(* ===== verification/XvInv.v ===== *)
(** The choice of the STCF scheduler, whose two passes over the process table find
    a least process of their candidates for the order of the code; and the
    invariant of the process table. *)

From stdpp Require Import base option list numbers gmap.
From coqutil Require Import Datatypes.RecordSettersUsingExistingGetters.
From Stdlib Require Import ZArith Lia.
From S2P Require Import Prelude XvProc.
Local Open Scope Z_scope.

(** * The order *)

Lemma better_spec p q :
  better p q = true ↔ t_remain p < t_remain q ∨ (t_remain p = t_remain q ∧ pid q < pid p).
Proof. unfold better. rewrite orb_true_iff, andb_true_iff, !bool_decide_eq_true. done. Qed.

Lemma better_false p q :
  better p q = false ↔ t_remain q < t_remain p ∨ (t_remain q = t_remain p ∧ pid p ≤ pid q).
Proof. rewrite <-not_true_iff_false, better_spec. lia. Qed.

Lemma better_irrefl p : better p p = false.
Proof. apply better_false. lia. Qed.

(** * One pass *)

(** The processes a pass considers, by slot. *)
Definition considered (candidate : nat → proc → bool) (l : list proc) (i : nat) (p : proc) : Prop :=
  l !! i = Some p ∧ state p = RUNNABLE ∧ candidate i p = true.

(** A best candidate. *)
Definition least (candidate : nat → proc → bool) (l : list proc) (i : nat) (p : proc) : Prop :=
  considered candidate l i p ∧ ∀ j q, considered candidate l j q → better q p = false.

Lemma considered_snoc candidate l p j q :
  considered candidate (l ++ [p]) j q ↔
  considered candidate l j q ∨ (j = length l ∧ q = p ∧ state p = RUNNABLE ∧ candidate j p = true).
Proof.
  unfold considered. split.
  - intros (Hj&Hs&Hc). apply lookup_app_Some in Hj as [Hj|[Hl Hj]]; [by left|right].
    apply list_lookup_singleton_Some in Hj as [Hj <-]. assert (j = length l) as -> by lia. done.
  - intros [(Hj&?&?)|(->&->&?&?)]; split_and!; try done.
    + by apply lookup_app_l_Some.
    + rewrite lookup_app_r by lia. by rewrite Nat.sub_diag.
Qed.

Lemma pick_aux candidate done l best :
  (match best with
   | Some (i, p) => least candidate done i p
   | None => ∀ j q, ¬ considered candidate done j q
   end) →
  match pick candidate (length done) l best with
  | Some (i, p) => least candidate (done ++ l) i p
  | None => ∀ j q, ¬ considered candidate (done ++ l) j q
  end.
Proof.
  revert done best. induction l as [|p l IH]; intros seen best Hb; [by rewrite app_nil_r|].
  cbn [pick]. rewrite (cons_middle p seen l), app_assoc.
  replace (S (length seen)) with (length (seen ++ [p])) by (rewrite length_app; simpl; lia).
  apply IH. destruct (decide (state p = RUNNABLE)) as [Hs|Hs];
    [rewrite bool_decide_eq_true_2 by done|rewrite bool_decide_eq_false_2 by done]; cbn [negb].
  2:{ destruct best as [[i b]|]; unfold least in *; setoid_rewrite considered_snoc.
      - destruct Hb. split; [by left|]. intros j q [?|(->&_&?&?)]; [eauto|congruence].
      - intros j q [?|(->&_&?&?)]; [by eapply Hb|congruence]. }
  destruct (candidate (length seen) p) eqn:Hc; cbn [negb].
  2:{ destruct best as [[i b]|]; unfold least in *; setoid_rewrite considered_snoc.
      - destruct Hb. split; [by left|]. intros j q [?|(->&_&?&?)]; [eauto|congruence].
      - intros j q [?|(->&_&?&?)]; [by eapply Hb|congruence]. }
  destruct best as [[i b]|]; [destruct (better p b) eqn:E; destruct Hb as [Hi Hb]|];
    unfold least; setoid_rewrite considered_snoc.
  - split; [by right|]. intros j q [Hq|(_&->&_)]; [|apply better_irrefl].
    pose proof (Hb _ _ Hq). apply better_spec in E. rewrite better_false in *. lia.
  - split; [by left|]. intros j q [?|(_&->&_)]; [by eapply Hb|done].
  - split; [by right|]. intros j q [Hq|(_&->&_)]; [by destruct (Hb j q)|apply better_irrefl].
Qed.

(** A pass finds a least candidate if there is one. *)
Lemma pick_least candidate l :
  match pick candidate 0 l None with
  | Some (i, p) => least candidate l i p
  | None => ∀ j q, ¬ considered candidate l j q
  end.
Proof. apply (pick_aux candidate [] l None). intros j q [Hj _]. by rewrite lookup_nil in Hj. Qed.

(** * The two passes *)

Definition everyone (i : nat) (p : proc) : bool := true.

Lemma stcf_pick_spec s :
  match stcf_pick s with
  | Some i => ∃ p,
      least (pass1 (skip_target s)) (ptable s) i p ∨
      ((∀ j q, ¬ considered (pass1 (skip_target s)) (ptable s) j q) ∧ least everyone (ptable s) i p)
  | None => ∀ j q, ptable s !! j = Some q → state q ≠ RUNNABLE
  end.
Proof.
  unfold stcf_pick. pose proof (pick_least (pass1 (skip_target s)) (ptable s)) as H1.
  destruct (pick (pass1 _) _ _ _) as [[i p]|]; [by exists p; left|].
  pose proof (pick_least everyone (ptable s)) as H2.   change (λ _ _, true) with everyone.
  destruct (pick everyone _ _ _) as [[i p]|]; simpl.
  - exists p. by right.
  - intros j q Hj Hs. by apply (H2 j q).
Qed.

Lemma stcf_pick_runnable s i : stcf_pick s = Some i → ∃ p, ptable s !! i = Some p ∧ state p = RUNNABLE.
Proof.
  intros E. pose proof (stcf_pick_spec s) as H. rewrite E in H.
  destruct H as (p&[[H _]|[_ [H _]]]); exists p; destruct H as (?&?&_); done.
Qed.

(** The invariant of the process table: the slots and the processors agree, the
    identifiers are distinct, every process but the first has a living parent,
    a process asleep in [wait] has no child to collect, and every slot that is
    being filled belongs to one call of [fork] or [clone]. *)

(** * Definitions *)

Definition live (p : proc) : Prop := state p = SLEEPING ∨ state p = RUNNABLE ∨ state p = RUNNING.
Definition used (p : proc) : Prop := live p ∨ state p = ZOMBIE.

(** The slot a process is filling. *)
Definition creates (k : kpoint) : option nat :=
  match k with K_fork np => Some np | K_clone np _ _ _ => Some np | _ => None end.

(** What may follow a call of [yield] and a call of [sleep] on a channel. *)
Definition after_yield (k : kpoint) : bool := match k with K_ret _ | K_exec => true | _ => false end.
Definition after_sleep (i : nat) (ch : option channel) (k : kpoint) : Prop :=
  match k with
  | K_wait => ch = Some (ch_proc i)
  | K_sleep _ _ => ch = Some ch_ticks
  | K_kernel => ∃ a, ch = Some (ch_addr a)
  | _ => False
  end.
Definition kpoint_ok (i : nat) (p : proc) : Prop :=
  match kctx p with
  | K_yield k => after_yield k = true
  | K_woken k => after_sleep i (chan p) k
  | _ => True
  end.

WORK ORDER
Go through the listing above and list every line that has the word "with".

OUTPUT FOR THIS TASK
  (match best with
  match pick candidate (length done) l best with
  replace (S (length seen)) with (length (seen ++ [p])) by (rewrite length_app; simpl; lia).
  match pick candidate 0 l None with
  match stcf_pick s with
  pose proof (pick_least everyone (ptable s)) as H2.   change (λ _ _, true) with everyone.
  match k with K_fork np => Some np | K_clone np _ _ _ => Some np | _ => None end.
Definition after_yield (k : kpoint) : bool := match k with K_ret _ | K_exec => true | _ => false end.
  match k with
  match kctx p with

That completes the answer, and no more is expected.